The world this week Business
ExxonMobil announced an agreement to take over Pioneer Natural Resources, the largest operator in the lucrative Permian Basin shale field, in a deal valued at $59.5bn. The acquisition, Exxon’s biggest since Mobil Oil in 1998, is sure to spur more consolidation. Chevron and ConocoPhillips are also reportedly searching the shale patch for firms they could buy, though the prospect of oil giants gobbling up small drillers may stir antitrust regulators into action.
BP told investors that it was still committed to cutting oil and gas production and transitioning towards renewables despite its recent leadership turmoil. Bernard Looney quit as chief executive in September after failing to disclose fully his past personal relationships with female employees. A few weeks later BP’s most senior executive in America said he was leaving the company to pursue other career opportunities.
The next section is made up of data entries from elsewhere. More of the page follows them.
(** X25. The single-date route with its sessions gives the result of
    [tobs_start].  When the answer is a message, the one session created is
    closed.  Otherwise (a statistics page, or an uncaught TypeError) the
    first session is left open: the handler binds a second session to the
    same variable and closes only that one. *)
Theorem tobs_start_sessions (db : table) (start : string) (st : Io.state) :
  fresh st ->
  exists st',
    Web.tobs_start db start st = (tobs_start db start, st') /\
    Io.open_sessions st' =
      (if is_message (tobs_start db start) then Io.open_sessions st
       else Io.created st :: Io.open_sessions st) /\
    (forall a b mn mx av,
       tobs_start db start = Return (StatsPage a b mn mx av) ->
       Io.created st' = S (S (Io.created st))).
Proof.
  intros F. unfold Web.tobs_start, tobs_start, tobs_start_try.
  set (d_latest := max_text (map date db)).
  unfold Io.bind_io at 1. cbn [Io.Session_engine fst snd].
  set (st1 := Io.mk_state _ _ _).
  assert (F1 : fresh st1) by apply (fresh_open st F).
  assert (N : ~ In (Io.created st) (Io.open_sessions st)) by now apply fresh_new.
  destruct (dt_gt (Some start) d_latest) as [[|]|x] eqn:G; cbn [bind].
  - unfold Io.try_except_io, Io.bind_io, Io.lift.
    cbn [Io.handler_for exn_eqb Io.session_close Io.ret fst snd try_except is_message].
    subst st1. cbn [Io.created Io.open_sessions Io.session].
    rewrite (remove_new _ _ N). eexists. repeat split. discriminate.
  - rewrite stats_page_uncaught.
    destruct (web_stats_page_tried db (Some start) d_latest st1
                (Io.bind_io Io.session_close (fun _ => Io.ret InvalidFormatPage))
                (Io.bind_io Io.session_close
                   (fun _ => Io.ret (LaterThanDataPage d_latest))) F1)
      as (st' & E & O & C & M).
    exists st'. split; [|split].
    + unfold Io.try_except_io in *. unfold Io.bind_io at 1. unfold Io.lift at 1.
      exact E.
    + rewrite M, O. reflexivity.
    + intros. rewrite C. reflexivity.
  - unfold Io.try_except_io, Io.bind_io, Io.lift.
    destruct (dt_gt_raises _ _ _ G) as [->| ->];
      cbn [Io.handler_for exn_eqb Io.session_close Io.ret fst snd try_except is_message];
      subst st1; cbn [Io.created Io.open_sessions Io.session].
    + rewrite (remove_new _ _ N). eexists. repeat split. discriminate.
    + eexists. repeat split. discriminate.
Qed.

Lemma tobs_start_sessions_witness :
  (exists st', Web.tobs_start hawaii "2017-01-01" request_start
                 = (tobs_start hawaii "2017-01-01", st') /\
               Io.open_sessions st' = [0%nat] /\ Io.created st' = 2%nat) /\
  (exists st', Web.tobs_start hawaii "2018-01-01" request_start
                 = (tobs_start hawaii "2018-01-01", st') /\
               Io.open_sessions st' = []).
Proof.
  split.
  - destruct (tobs_start_sessions hawaii "2017-01-01" request_start)
      as (s & H & O & C).
    + intros i H. contradiction.
    + exists s. split; [exact H|]. split; [exact O|].
      eapply C. reflexivity.
  - destruct (tobs_start_sessions hawaii "2018-01-01" request_start)
      as (s & H & O & _).
    + intros i H. contradiction.
    + exists s. split; assumption.
Defined.

Section TwoDateSessions.
Import Io.

Variable st : state.
Hypothesis F : fresh st.
Variable message : body.
Hypothesis Hmessage : is_message (Return message) = true.

Lemma tried_raise_value :
  date_route_sessions st
    (try_except_io (lift (Raise ValueError))
       [(ValueError, bind_io session_close (fun _ => ret InvalidFormatPage));
        (DataDateError, bind_io session_close (fun _ => ret message))]
       (snd (Session_engine st)))
    (try_except (Raise ValueError)
       [(ValueError, Return InvalidFormatPage); (DataDateError, Return message)]).
Proof.
  unfold date_route_sessions, try_except_io, bind_io, lift, session_close, ret.
  simpl. destruct (Nat.eq_dec (created st) (created st)) as [_|C]; [|contradiction].
  rewrite (notin_remove _ _ _ (fresh_new st F)).
  repeat split. discriminate.
Qed.

Lemma tried_raise_data_date :
  date_route_sessions st
    (try_except_io (lift (Raise DataDateError))
       [(ValueError, bind_io session_close (fun _ => ret InvalidFormatPage));
        (DataDateError, bind_io session_close (fun _ => ret message))]
       (snd (Session_engine st)))
    (try_except (Raise DataDateError)
       [(ValueError, Return InvalidFormatPage); (DataDateError, Return message)]).
Proof.
  unfold date_route_sessions, try_except_io, bind_io, lift, session_close, ret.
  cbn [handler_for exn_eqb try_except fst snd Session_engine
       created open_sessions session].
  rewrite (remove_new _ _ (fresh_new st F)), Hmessage.
  repeat split. intros a b mn mx av E. inversion E. subst. discriminate.
Qed.

Lemma tried_raise_type :
  date_route_sessions st
    (try_except_io (lift (Raise TypeError))
       [(ValueError, bind_io session_close (fun _ => ret InvalidFormatPage));
        (DataDateError, bind_io session_close (fun _ => ret message))]
       (snd (Session_engine st)))
    (try_except (Raise TypeError)
       [(ValueError, Return InvalidFormatPage); (DataDateError, Return message)]).
Proof.
  unfold date_route_sessions, try_except_io, lift. simpl.
  repeat split. discriminate.
Qed.

Lemma tried_stats_page (db : table) (a b : pystr) :
  date_route_sessions st
    (try_except_io (Web.stats_page db a b)
       [(ValueError, bind_io session_close (fun _ => ret InvalidFormatPage));
        (DataDateError, bind_io session_close (fun _ => ret message))]
       (snd (Session_engine st)))
    (try_except (App.stats_page db a b)
       [(ValueError, Return InvalidFormatPage); (DataDateError, Return message)]).
Proof.
  rewrite stats_page_uncaught.
  destruct (web_stats_page_tried db a b (snd (Session_engine st))
              (bind_io session_close (fun _ => ret InvalidFormatPage))
              (bind_io session_close (fun _ => ret message))
              (fresh_open st F)) as (st' & E & O & C & M).
  unfold date_route_sessions. rewrite E, M. cbn [fst snd].
  split; [reflexivity|]. split; [exact O|]. intros. exact C.
Qed.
A rebound in the world economy is in danger of fading, according to the latest forecasts from the IMF. The fund said this was in part explained by households having to “contend with a still-elevated cost of living” as savings they had accumulated during the pandemic dwindle. America’s economy is proving to be resilient, and will grow by 2.1% this year. But growth in the euro area is expected to be only 0.7%, dragged down by Germany’s economy, which could shrink by 0.5%.
The IMF also said that expectations of interest rates remaining higher for longer are squeezing borrowers, leaving small and medium-sized firms with barely enough cash to pay their interest expenses. Meanwhile the bond yields on American government debt retreated from recent highs. They had surged after news that American employers created 336,000 jobs in September, almost double the number that markets had forecast. Investors think a buoyant labour market makes it less likely that the Federal Reserve will cut interest rates.